Bloomberg News

U.K. Inflation Gauge Slides to 2012 Low as Service Growth Slows

May 03, 2012

Bond-market measures of U.K. inflation expectations declined as a report showed house prices fell and growth in British services slowed more than economists forecast.

Sterling erased a decline against the euro after the European Central Bank left its benchmark interest rate unchanged at 1 percent. The gauge of services activity dropped to 53.3 in April from 55.3 in March, missing the median forecast of 54.1 in a Bloomberg survey of economists. The 20-year break-even rate, a gauge of inflation expectations derived from the yield difference between nominal and index-linked bonds, fell for a fourth-straight day

“Break-evens have contracted over the past couple of weeks,” said Sam Hill, a gilt strategist at Royal Bank of Canada in London. Shorter-dated break-even rates have fallen less than longer-term indicators, he said. “That reflects some residual concerns about stubbornly high inflation over the rest of 2012.”

Britain’s five-year, five-year forward break-even rate, a market gauge monitored by the Bank of England to forecast inflation expectations starting five years from now, fell two basis points, or 0.02 percentage point, to 2.99 percent as of 5:03 p.m. London time, the lowest close this year.

The U.K.’s 20-year break-even rate fell two basis points to 3.06 percentage points, and reached 3.05 points, matching the least since March 8.

Inflation ‘Too High’

The yield on 10-year gilts was little changed at 2.04 percent after falling to 2.02 percent, the least since April 16. It dropped to a record 1.917 percent on Jan. 18.

Bank of England Governor Mervyn King said yesterday the economy isn’t yet “back to health” and will need the support of low interest rates “for the time being.” King also said inflation is “still too high.” Policy makers will say on May 10 whether they will extend their bond-buying program to aid the recovery after completing the latest round of so-called quantitative easing, the Bank of England said in a statement.

U.K. house prices fell last month as a tax break for first- time buyers ended and the economy entered a double-dip recession, Nationwide Building Society said today. Values slipped 0.2 percent from March, the fourth decline in five months. From a year earlier, prices fell 0.9 percent.

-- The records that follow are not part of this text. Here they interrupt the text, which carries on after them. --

(* ===== verification/Ipv6Text.v ===== *)
(** The text form of IPv6 addresses: the grammar of the header, and the proofs
    that [parse_ipv6_address] decides it and that [print_impl] writes it. *)

From S2P Require Import Prelude Ipv4 Ipv6.
Import ipv6_address.

(** * The grammar *)

(** [HEXDIG] and [h16 = 1*4HEXDIG] with its value. *)
Definition is_hex (ch : char) : Prop := 0 <= hexdig_value ch.
Definition hexval (v : Z) (tok : list char) : Z :=
  fold_left (fun v ch => 16 * v + hexdig_value ch) tok v.
Definition h16 (tok : list char) (w : Z) : Prop :=
  (1 <= length tok <= 4)%nat /\ Forall is_hex tok /\ w = hexval 0 tok.

(** Fields separated by colons. *)
Fixpoint join (toks : list (list char)) : list char :=
  match toks with
  | [] => []
  | [tok] => tok
  | tok :: toks => tok ++ colon :: join toks
  end.

Definition v4_words (a : ipv4_address.t) : list Z :=
  let v := ipv4_address.to_bytes a in
  [ipv4_address.b0 v * 256 + ipv4_address.b1 v;
   ipv4_address.b2 v * 256 + ipv4_address.b3 v].

(** An optional trailing [IPv4address] and its two words. *)
Inductive v4_tail : list (list char) -> list Z -> Prop :=
| tail_none : v4_tail [] []
| tail_v4 s a :
    ipv4_address.parse_ipv4_address s = Ok a -> v4_tail [s] (v4_words a).

(** The eight words a string denotes: either all of them are written, or one
    "::" stands for at least one zero word. *)
Inductive ipv6_text : list char -> list Z -> Prop :=
| text_full toks ws tl wl :
    Forall2 h16 toks ws -> v4_tail tl wl ->
    (length ws + length wl)%nat = 8%nat ->
    ipv6_text (join (toks ++ tl)) (ws ++ wl)
| text_gap toks1 ws1 toks2 ws2 tl wl :
    Forall2 h16 toks1 ws1 -> Forall2 h16 toks2 ws2 -> v4_tail tl wl ->
    (length ws1 + length ws2 + length wl <= 7)%nat ->
    ipv6_text (join toks1 ++ [colon; colon] ++ join (toks2 ++ tl))
      (ws1 ++ replicate (8 - (length ws1 + length ws2 + length wl)) 0 ++ ws2 ++ wl).

(** Network byte order. *)
Definition flat (ws : list Z) : list Z :=
  concat (map (fun w => [w / 256; w mod 256]) ws).

(** * Words and bytes *)

Lemma flat_app ws1 ws2 : flat (ws1 ++ ws2) = flat ws1 ++ flat ws2.
Proof. unfold flat. by rewrite map_app, concat_app. Qed.

Lemma flat_cons w ws : flat (w :: ws) = w / 256 :: w mod 256 :: flat ws.
Proof. done. Qed.

Lemma length_flat ws : length (flat ws) = (2 * length ws)%nat.
Proof. induction ws; [done|]. rewrite flat_cons. simpl. lia. Qed.

Lemma flat_zeros k : flat (replicate k 0) = replicate (2 * k) 0.
Proof.
  induction k; [done|]. replace (2 * S k)%nat with (S (S (2 * k))) by lia.
  cbn [replicate]. rewrite flat_cons, IHk. done.
Qed.

Lemma flat_v4 a :
  ipv4_address.wf a ->
  flat (v4_words a) =
    let v := ipv4_address.to_bytes a in
    [ipv4_address.b0 v; ipv4_address.b1 v; ipv4_address.b2 v; ipv4_address.b3 v].
Proof.
  intros (?&?&?&?)%ipv4_address.to_bytes_wf. unfold is_byte in *.
  unfold flat, v4_words. cbn [map concat app]. repeat f_equal; zdiv.
Qed.

(** * Hexadecimal fields *)

Lemma hexdig_value_range ch : -1 <= hexdig_value ch <= 15.
Proof. unfold hexdig_value. repeat bdestruct_if; lia. Qed.

Lemma hexval_app v t1 t2 : hexval v (t1 ++ t2) = hexval (hexval v t1) t2.
Proof. apply fold_left_app. Qed.

Lemma hexval_range v tok :
  0 <= v -> Forall is_hex tok ->
  0 <= hexval v tok < (v + 1) * 16 ^ Z.of_nat (length tok).
Proof.
  intros Hv H. revert v Hv. induction H as [|ch tok Hc _ IH]; intros v Hv.
  - simpl. lia.
  - pose proof (hexdig_value_range ch). unfold is_hex in Hc.
    specialize (IH (16 * v + hexdig_value ch) ltac:(lia)).
    change (hexval v (ch :: tok)) with (hexval (16 * v + hexdig_value ch) tok).
    replace (Z.of_nat (length (ch :: tok))) with (Z.succ (Z.of_nat (length tok)))
      by (simpl; lia).
    rewrite Z.pow_succ_r by lia. nia.
Qed.

Lemma h16_range tok w : h16 tok w -> 0 <= w < 65536.
Proof.
  intros ((_ & Hl) & Hx & ->). pose proof (hexval_range 0 tok ltac:(lia) Hx).
  assert (16 ^ Z.of_nat (length tok) <= 16 ^ 4) by (apply Z.pow_le_mono_r; lia).
  lia.
Qed.

Lemma h16_step v d :
  0 <= v < 2 ^ 28 -> 0 <= d <= 15 ->
  Z.lor (u32 (Z.shiftl v 4)) d = 16 * v + d.
Proof.
  intros. rewrite wrap_small by (rewrite Z.shiftl_mul_pow2 by lia; lia).
  rewrite lor_shiftl_add by lia. lia.
Qed.

(** A position where a maximal run of hexadecimal digits ends. *)
Definition no_hex (rest : list char) : Prop :=
  match rest with
  | ch :: _ => ~ is_hex ch
  | [] => True
  end.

The pound was little changed at $1.6185 after slipping as much as 0.3 percent to $1.6160. Sterling was also little changed at 81.21 pence per euro, after weakening 0.3 percent to 81.43 pence. It appreciated to 81.13 yesterday, the strongest level since June 2010.

Sterling Strength

Sterling has advanced 3.4 percent in the past three months, the best performer of the 10 developed-nation currencies tracked by Bloomberg Correlation-Weighted Indexes. The dollar rose 0.8 percent and the euro gained 0.7 percent.

Gilts outperformed German bunds today after ECB President Mario Draghi said policy makers did not discuss cutting borrowing costs today as they left the key interest rate unchanged, a decision predicted by all 58 analysts in a Bloomberg survey. Ten-year U.K. bonds yielded 43 basis points more than German debt of the same maturity, compared with 45 basis points on April 30.

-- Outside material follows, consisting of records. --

Definition detect_endpoint_format (s : list char) : endpoint_format :=
  match s with
  | [] => ipv4_no_port
  | ch :: _ =>
      if ch =? lbracket then ipv6_bracketed
      else match count_colons s with
           | 0%nat => ipv4_no_port
           | 1%nat => ipv4_with_port
           | _ => ipv6_no_port
           end
  end.

(** [std::from_chars] for [unsigned long] in base ten: the digits are consumed
    up to the first other character; the value is out of range when it does
    not fit in 64 bits. *)
Inductive from_chars_result :=
| fc_value (val : Z) (ptr : list char)
| fc_invalid
| fc_out_of_range.

Fixpoint from_chars_digits (val : Z) (it : list char) : Z * list char :=
  match it with
  | ch :: it' =>
      if is_digit ch then from_chars_digits (val * 10 + (ch - 48)) it' else (val, it)
  | [] => (val, it)
  end.

Definition from_chars (it : list char) : from_chars_result :=
  if at_digit it then
    let (val, ptr) := from_chars_digits 0 it in
    if val <? 2 ^ 64 then fc_value val ptr else fc_out_of_range
  else fc_invalid.

(** [parse_port]: [None] is [return false]. *)
Definition parse_port (s : list char) : option Z :=
  match s with
  | [] => None
  | c0 :: _ =>
      if (1 <? Z.of_nat (length s)) && (c0 =? 48) then None
      else match from_chars s with
           | fc_value val ptr =>
               match ptr with
               | _ :: _ => None
               | [] => if 65535 <? val then None else Some (u16 val)
               end
           | _ => None
           end
  end.

(** [s.find(ch)] as the parts before and after the first occurrence. *)
Fixpoint split_first (ch : char) (s : list char) : option (list char * list char) :=
  match s with
  | [] => None
  | x :: s =>
      if x =? ch then Some ([], s)
      else match split_first ch s with
           | Some (l, r) => Some (x :: l, r)
           | None => None
           end
  end.

(** [s.rfind(ch)] as the parts before and after the last occurrence. *)
Fixpoint split_last (ch : char) (s : list char) : option (list char * list char) :=
  match s with
  | [] => None
  | x :: s =>
      match split_last ch s with
      | Some (l, r) => Some (x :: l, r)
      | None => if x =? ch then Some ([], s) else None
      end
  end.

(** [parse_endpoint] *)
Definition parse_endpoint (s : list char) : res t :=
  match s with
  | [] => Err invalid_argument
  | ch :: s1 =>
      match detect_endpoint_format s with
      | ipv4_no_port =>
          let* addr := ipv4_address.parse_ipv4_address s in
          Ok (of_v4 addr 0)
      | ipv4_with_port =>
          match split_last colon s with
          | None => Err invalid_argument
          | Some (addr_str, port_str) =>
              let* addr := ipv4_address.parse_ipv4_address addr_str in
              match parse_port port_str with
              | None => Err invalid_argument
              | Some port => Ok (of_v4 addr port)
              end
          end
      | ipv6_no_port =>
          let* addr := ipv6_address.parse_ipv6_address s in
          Ok (of_v6 addr 0)
      | ipv6_bracketed =>
          if (Z.of_nat (length s) <? 2) || negb (ch =? lbracket)
          then Err invalid_argument
          else
            match split_first rbracket s with
            | None => Err invalid_argument
            | Some (before, after) =>
                let addr_str := tail before in
                let* addr := ipv6_address.parse_ipv6_address addr_str in
                match after with
                | [] => Ok (of_v6 addr 0)
                | x :: port_str =>
                    if negb (x =? colon) then Err invalid_argument
                    else match parse_port port_str with
                         | None => Err invalid_argument
                         | Some port => Ok (of_v6 addr port)
                         end
                end
            end
      end
  end.

Example parse_v4_port :
  parse_endpoint (str "192.168.1.1:8080") = Ok (of_v4 (ipv4_address.mk 0xC0A80101) 8080).
Proof. reflexivity. Qed.
Example parse_v6_port :
  parse_endpoint (str "[::1]:443") = Ok (of_v6 ipv6_address.loopback 443).
Proof. reflexivity. Qed.
Example parse_bad_port : parse_endpoint (str "1.2.3.4:080") = Err invalid_argument.
Proof. reflexivity. Qed.

(** * The accepted language *)

Definition decval (v : Z) (s : list char) : Z :=
  fold_left (fun v ch => v * 10 + (ch - 48)) s v.

(** A port: a decimal number without leading zeros, at most 65535. *)
Definition port_text (s : list char) (p : Z) : Prop :=
  Forall (fun ch => is_digit ch = true) s /\ s <> [] /\
  (hd 0 s = 48 -> length s = 1%nat) /\ p = decval 0 s /\ p <= 65535.

Inductive endpoint_text : list char -> t -> Prop :=
| text_v4 s a :
    ipv4_address.parse_ipv4_address s = Ok a -> endpoint_text s (of_v4 a 0)
| text_v4_port s a ps p :
    ipv4_address.parse_ipv4_address s = Ok a -> port_text ps p ->
    endpoint_text (s ++ colon :: ps) (of_v4 a p)
| text_v6 s a :
    ipv6_address.parse_ipv6_address s = Ok a -> endpoint_text s (of_v6 a 0)
| text_v6_bracketed s a :
    ipv6_address.parse_ipv6_address s = Ok a ->
    endpoint_text (lbracket :: s ++ [rbracket]) (of_v6 a 0)
| text_v6_port s a ps p :
    ipv6_address.parse_ipv6_address s = Ok a -> port_text ps p ->
    endpoint_text (lbracket :: s ++ rbracket :: colon :: ps) (of_v6 a p).

(** ** Ports *)

Lemma decval_bounds v s :
  0 <= v -> Forall (fun ch => is_digit ch = true) s -> v <= decval v s.
Proof.
  intros Hv H. revert v Hv. induction H as [|ch s Hc _ IH]; intros v Hv; [done|].
  apply ipv4_address.is_digit_spec in Hc. cbn. etrans; [|apply IH; lia]. lia.
Qed.

Lemma from_chars_digits_split val it v ptr :
  from_chars_digits val it = (v, ptr) ->
  exists ds, it = ds ++ ptr /\ Forall (fun ch => is_digit ch = true) ds
    /\ v = decval val ds /\ at_digit ptr = false.
Proof.
  revert val. induction it as [|ch it IH]; intros val; cbn.
  { intros [= <- <-]. exists []. by repeat constructor. }
  destruct (is_digit ch) eqn:E.
  - intros (ds & -> & Hd & -> & Hp)%IH. exists (ch :: ds). by repeat constructor.
  - intros [= <- <-]. exists []. by repeat constructor.
Qed.

Lemma from_chars_digits_all val ds :
  Forall (fun ch => is_digit ch = true) ds ->
  from_chars_digits val ds = (decval val ds, []).
Proof. intros H. revert val. induction H as [|ch ds Hc _ IH]; intros; cbn; by rewrite ?Hc. Qed.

Gilts have handed investors a loss of 1.2 percent this year, according to indexes compiled by Bloomberg and the European Federation of Financial Analysts Societies, the second- worst performer after Greece among 26 sovereign indexes. U.S. Treasuries gained 0.2 percent and German bunds returned 1.6 percent, the indexes show.

The Debt Management Office sold 1.2 billion pounds of inflation-protected bonds due in March 2034. The sale drew bids for 1.93 times the amount of the securities on offer, according to data from the debt agency.

U.K. index-linked bonds lost investors 2 percent this year while their U.S. counterparts returned 2.9 percent, according to data compiled by Bank of America Merrill Lynch.